Exercise brief: For this exercise, reproduce the entries below exactly, but only from the line containing "Definition on_base (f" through the line containing "let* s := f", both included.

Data records START

(** *** Searching *)
(** [None]: the entry is corrupt. *)
Definition GetRestartKey (s : BlockIter) (index : Z) : res (option bytes * BlockIter) :=
  let* d := deref (data_ (base s)) in
  let* region_offset := GetRestartPoint (base s) index in
  let* p := slice_of d region_offset (bi_restarts_ (base s) - region_offset) in
  let* o := DecodeKey p (match values_section_ (base s) with Some _ => true | None => false end) in
  match o with
  | Some (shared, non_shared, _, p') =>
      if shared =? 0 then
        let* k := slice_of d (bi_restarts_ (base s) - slen p') non_shared in Ok (Some k, s)
      else Ok (None, CorruptionError s)
  | None => Ok (None, CorruptionError s)
  end.
(** The loop between [left] and [right]; [None]: an entry is corrupt. *)
Fixpoint binary_loop (fuel : nat) (target : bytes) (s : BlockIter) (left right : Z) (skip : bool) : res (option (Z * bool) * BlockIter) :=
  match fuel with
  | O => Fail OutOfFuel
  | S fuel =>
      if left =? right then Ok (Some (left, skip), s)
      else
        let mid := left + (right - left + 1) / 2 in
        let* _ := assert_ ((left <? mid) && (mid <=? right)) in
        let* (mid_key, s) := GetRestartKey s mid in
        match mid_key with
        | None => Ok (None, s)
        | Some mid_key =>
            let* s := UpdateRawKeyAndMaybePadMinTimestamp s mid_key in
            let* cmp := CompareCurrentKey s target in
            if cmp <? 0 then binary_loop fuel target s mid right skip
            else if 0 <? cmp then binary_loop fuel target s left (mid - 1) skip
            else binary_loop fuel target s mid mid true
        end
  end.
(** [index] and [skip_linear_scan]; [None]: [false]. *)
Definition BinarySeekRestartPointIndex (target : bytes) (s : BlockIter) : res (option (Z * bool) * BlockIter) :=
  if bi_restarts_ (base s) =? 0 then Ok (None, s)
  else
    let* (o, s) := binary_loop (S (S (Z.to_nat (num_restarts_ (base s))))) target s (-1) (num_restarts_ (base s) - 1) false in
    Ok (match o with
        | None => None
        | Some (l, skip) => Some (if l =? -1 then (0, true) else (l, skip))
        end, s).
Fixpoint linear_loop (fuel : nat) (kd : Kind) (target : bytes) (max_offset : Z) (s : BlockIter) : res BlockIter :=
  match fuel with
  | O => Fail OutOfFuel
  | S fuel =>
      let* s := NextImpl kd s in
      let* v := bi_Valid s in
      if negb v then Ok s
      else if current_ s =? max_offset then
        let* c := CompareCurrentKey s target in
        let* _ := assert_ (0 <? c) in Ok s
      else
        let* c := CompareCurrentKey s target in
        if 0 <=? c then Ok s else linear_loop fuel kd target max_offset s
  end.
Definition FindKeyAfterBinarySeek (kd : Kind) (target : bytes) (index : Z) (skip_linear_scan : bool) (s : BlockIter) : res BlockIter :=
  let* s := SeekToRestartPoint s index in
  let* s := NextImpl kd s in
  let* _ := assert_ (0 <=? cur_entry_idx_ s) in
  if skip_linear_scan then Ok s
  else
    let* max_offset := if index + 1 <? num_restarts_ (base s) then GetRestartPoint (base s) (index + 1) else Ok (2 ^ 32 - 1) in
    linear_loop (loop_fuel s) kd target max_offset s.
Definition SeekImpl (kd : Kind) (target : bytes) (s : BlockIter) : res BlockIter :=
  match data_ (base s) with
  | None => Ok s
  | Some _ =>
      let* (o, s) := BinarySeekRestartPointIndex target s in
      match o with
      | None => Ok s
      | Some (index, skip) => FindKeyAfterBinarySeek kd target index skip s
      end
  end.

Definition bi_SeekToFirst (kd : Kind) (s : BlockIter) : res BlockIter := let* s := SeekToFirstImpl kd s in UpdateKey s.
Definition bi_SeekToLast (kd : Kind) (s : BlockIter) : res BlockIter := let* s := SeekToLastImpl kd s in UpdateKey s.
Definition bi_Seek (kd : Kind) (target : bytes) (s : BlockIter) : res BlockIter := let* s := SeekImpl kd target s in UpdateKey s.
Definition bi_Next (kd : Kind) (s : BlockIter) : res BlockIter := let* s := NextImpl kd s in UpdateKey s.
Definition bi_key (s : BlockIter) : res bytes := let* v := bi_Valid s in let* _ := assert_ v in Ok (bi_key_ s).
Definition bi_value (s : BlockIter) : res bytes :=
  let* v := bi_Valid s in
  let* _ := assert_ v in
  let* d := deref (data_ (base s)) in
  let* (vo, vn) := deref (value_ s) in
  slice_of d vo vn.

(** *** Going back *)
(** [while (GetRestartPoint(restart_index_) >= original)]; [None]: there is no earlier entry. *)
Fixpoint back_restart (fuel : nat) (b : Base) (original ri : Z) : res (option Z) :=
  match fuel with
  | O => Fail OutOfFuel
  | S fuel =>
      let* p := GetRestartPoint b ri in
      if original <=? p then if ri =? 0 then Ok None else back_restart fuel b original (ri - 1) else Ok (Some ri)
  end.
Definition back_fuel (s : BlockIter) : nat := S (Z.to_nat (restart_index_ s)).
Definition set_idx (s : BlockIter) (idx : Z) : BlockIter := set_pos s (entry_ s) (restart_index_ s) (current_ s) idx.
(** [MetaBlockIter::PrevImpl]. *)
Definition MetaPrevImpl (s : BlockIter) : res BlockIter :=
  let* v := bi_Valid s in
  let* _ := assert_ v in
  let original := current_ s in
  let prev_entry_idx := cur_entry_idx_ s - 1 in
  let* o := back_restart (back_fuel s) (base s) original (restart_index_ s) in
  match o with
  | None => Ok (set_pos s (entry_ s) (num_restarts_ (base s)) (GetKeysEndOffset (base s)) (cur_entry_idx_ s))
  | Some ri =>
      let* s := SeekToRestartPoint s ri in
      let* s := skip_to (loop_fuel s) Meta original s in
      Ok (set_idx s prev_entry_idx)
  end.

(** [DataBlockIter]: the entries since a restart point are kept.  [pe_key_ptr]: the key
    itself, in the block, when it is not delta encoded. *)
Record CachedPrevEntry := mkPrev {
  pe_offset : Z; pe_entry_size : Z; pe_key_ptr : option bytes; pe_key_offset : nat; pe_key_size : nat; pe_value : option (Z * Z) }.
Record DataBlockIter := mkData {
  d_it : BlockIter; prev_entries_keys_buff_ : bytes; prev_entries_ : list CachedPrevEntry; prev_entries_idx_ : Z }.
Definition newDataBlockIter (s : BlockIter) : DataBlockIter := mkData s [] [] (-1).
(** The base class moves the iterator and leaves the cache. *)
Definition on_base (f : BlockIter → res BlockIter) (t : DataBlockIter) : res DataBlockIter :=
  let* s := f (d_it t) in Ok (mkData s (prev_entries_keys_buff_ t) (prev_entries_ t) (prev_entries_idx_ t)).
Lemma ParseKey_entry s j e : before s j → es !! j = Some e → ∃ sh s', ParseKey fresh kd s = Ok (true, sh, s') ∧ at_entry s' j e.
Proof.
  intros Hb Hj. destruct kd eqn:Ek; cbn [ParseKey]; [|by apply ParseNextKey_entry].
  destruct (ParseNextKey_entry false s j e Hb Hj) as (sh & s' & -> & Hat). cbn [res_bind]. unfold global_key_ok.
  pose proof Hat as (_ & (Hbase & _) & _). rewrite Hbase, (op_global Hop), Z.eqb_refl. cbn [res_bind]. by eexists _, _.
Qed.
Lemma ParseKey_end s : before s (length es) → ∃ s', ParseKey fresh kd s = Ok (false, false, s') ∧ finished s' ∧ raw_key_ s' = raw_key_ s.
Proof.
  intros Hbef. pose proof (next_offset s _ Hbef) as Hno. destruct Hbef as ((Hb & Hst & Hraw & Hri) & _). destruct keys_end as (HE & HK & _).
  assert (Hp : ∀ strict, ∃ s', ParseNextKey fresh strict s = Ok (false, false, s') ∧ finished s' ∧ raw_key_ s' = raw_key_ s).
  { intros strict. unfold ParseNextKey. rewrite Hno. cbn [res_bind]. rewrite off_all, Hb, HE. rewrite (proj2 (Z.leb_le _ _)) by (unfold slen; lia).
    eexists. split; [done|]. split; [|done]. split; [|done]. split_and!; try done. cbn. rewrite (op_num Hop). lia. }
  destruct kd; cbn [ParseKey]; [|apply Hp]. destruct (Hp false) as (s' & -> & Hf). by eexists.
Qed.
Lemma at_before s j e : at_entry s j e → before s (S j).
Proof.
  intros (Hj & Hg & Hr & Hi & Hk & He & Hc & Hv). split_and!; try done; [lia| |].
  - eexists _, _. split; [exact He|]. lia.
  - intros _. exists e. replace (S j - 1)%nat with j by lia. split_and!; try done. intros E. rewrite Hv. unfold value_at. by rewrite E.
Qed.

Data records END

Exercise solution:
Definition on_base (f : BlockIter → res BlockIter) (t : DataBlockIter) : res DataBlockIter :=
  let* s := f (d_it t) in Ok (mkData s (prev_entries_keys_buff_ t) (prev_entries_ t) (prev_entries_idx_ t)).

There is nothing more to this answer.